Es ist, als wenn ich 2 Perspektiven auf einmal hätte, einmal aus der Sicht der Unendlichkeit, wo mein kleines Ego drin verschwunden ist und einmal aus der Sicht des Menschen, der ich im Alltag immer bin, wo der Blick nach Innen sofort in der Unendlichkeit landet und auch wieder das Gefühl da ist: Ich bin Das...

Aus der Sicht der Unendlichkeit gibt es keine Beschränkungen und Begrenzungen, weil auch die in ihr enthalten sind. Aus der eingeschränkten Perspektive der Begrenztheit ist der Blick in die Unendlichkeit ein Wunder und eigentlich unbeschreibar. Das ist alles.

Wir können als Menschen nicht nur beide Perspektiven nacheinander einnehmen, sondern auch als einen einzigartigen Bewusstseinszustand gleichzeitig erleben, leben, sein.
Und das ist das eigentlich Besondere an diesem neuen Bewusstseinszustand.

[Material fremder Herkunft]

(* ===== verification/Utils.v ===== *)
(** * Helpers of the tunnel

    Model of the address conversions and the socket options of
    [src/misc/hev-utils.c].  The mapped-DNS singleton is the state of the
    conversion; an [ip_addr_t] of lwIP is its type and the bytes of its
    union. *)

From S2P Require Import Prelude Buffer IO Addr Interfaces Socks5 MappedDNS.

(** [IPADDR_TYPE_V4], [IPADDR_TYPE_V6] of lwIP. *)
Definition IPADDR_TYPE_V4 : Z := 0.
Definition IPADDR_TYPE_V6 : Z := 6.

Record ip_addr_t := mkIp { ip_type : Z; ip_bytes : list Z }.

(** [SO_MARK], [IPPROTO_TCP] and [TCP_FASTOPEN_CONNECT] of the target. *)
Definition SO_MARK : Z := 36.
Definition IPPROTO_TCP : Z := 6.
Definition TCP_FASTOPEN_CONNECT : Z := 30.

Definition set_sock_mark {S} (fd mark : Z) : P S Z :=
  r ← call (SetSockOpt fd SOL_SOCKET SO_MARK mark); mret (ret r).

Definition set_sock_tcp_fastopen {S} (fd enable : Z) : P S unit :=
  if decide (enable = 0) then mret tt
  else call (SetSockOpt fd IPPROTO_TCP TCP_FASTOPEN_CONNECT 1);; mret tt.

Section Program.
Context {T L : Type} `{!SearchTree T} `{!LinkedList L}.

(** [hev_mapped_dns_get]: the table, when there is one. *)
Abbreviation singleton := (option (HevMappedDNS T L)).

Definition on_dns {A} (dflt : A) (m : M (HevMappedDNS T L) A) : M singleton A := λ s,
  match s with
  | None => Some (dflt, None)
  | Some d => '(a, d) ← m d; Some (a, Some d)
  end.

Definition hev_socks5_addr_from_lwip (addr : list Z) (ip : ip_addr_t) (port : Z) :
    M singleton (Z * list Z) :=
  if decide (ip_type ip = IPADDR_TYPE_V4) then
    b ← mlift (mem_read (ip_bytes ip) 0 4);
    name ← on_dns None (hev_mapped_dns_lookup (i32 (ntohl (le32 b))));
    '(_, addr) ← mlift
      (match name with
       | Some name => hev_socks5_addr_from_name addr name (htons port)
       | None => hev_socks5_addr_from_ipv4 addr (ip_bytes ip) (htons port)
       end);
    mret (0, addr)
  else if decide (ip_type ip = IPADDR_TYPE_V6) then
    '(_, addr) ← mlift (hev_socks5_addr_from_ipv6 addr (ip_bytes ip) (htons port));
    mret (0, addr)
  else mret (-1, addr).

(** The result, the address over the old contents of [ip], and the port. *)
Definition hev_socks5_addr_into_lwip (addr : list Z) (ip : ip_addr_t) (port : Z) :
    option (Z * ip_addr_t * Z) :=
  atype ← mem_get addr 0;
  if decide (atype = HEV_SOCKS5_ADDR_TYPE_IPV4) then
    b ← mem_read addr 1 4;
    m ← mem_write (ip_bytes ip) 0 b;
    p ← get_port addr 5;
    Some (0, mkIp IPADDR_TYPE_V4 m, ntohs p)
  else if decide (atype = HEV_SOCKS5_ADDR_TYPE_IPV6) then
    b ← mem_read addr 1 16;
    m ← mem_write (ip_bytes ip) 0 b;
    p ← get_port addr 17;
    Some (0, mkIp IPADDR_TYPE_V6 m, ntohs p)
  else Some (-1, ip, port).
End Program.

Selbstliebe und Geliebtwerden

Ich habe heute morgen gemerkt, dass Selbstliebe in seiner vollendeten Form das Gefühl ist, dass ich geliebt werde.
Ich fühle mich geliebt. Und dieses Geliebtsein geht nicht nur von einem anderen Menschen oder meiner Familie aus, wie man denken würde.
Es ist verbunden mit dem Bewusstsein der Existenz.
Ich fühle mich geliebt, einfach so, einfach aus meinem Sein heraus, in meinem SoSein.
Wenn ich die geliebten Menschen um mich herum betrachte, fühle ich mich durch sie geliebt.
Wenn ich fremde Menschen betrachte, fühle ich mich durch sie geliebt.
Wenn ich meine Hunde betrachte, auch.
Beliebige Gegenstände um mich herum, auch.
Selbst mein Zahnschmerz, der gerade wieder tobt gibt mir das Gefühl geliebt zu werden.
Ich weiß, jetzt wird es komisch, es ist aber so.
Dieses Gefühl geliebt zu werden, sich geliebt zu fühlen, scheint ein Seinszustand und für mich ein weiterer Schritt in der Entwicklung zu sein.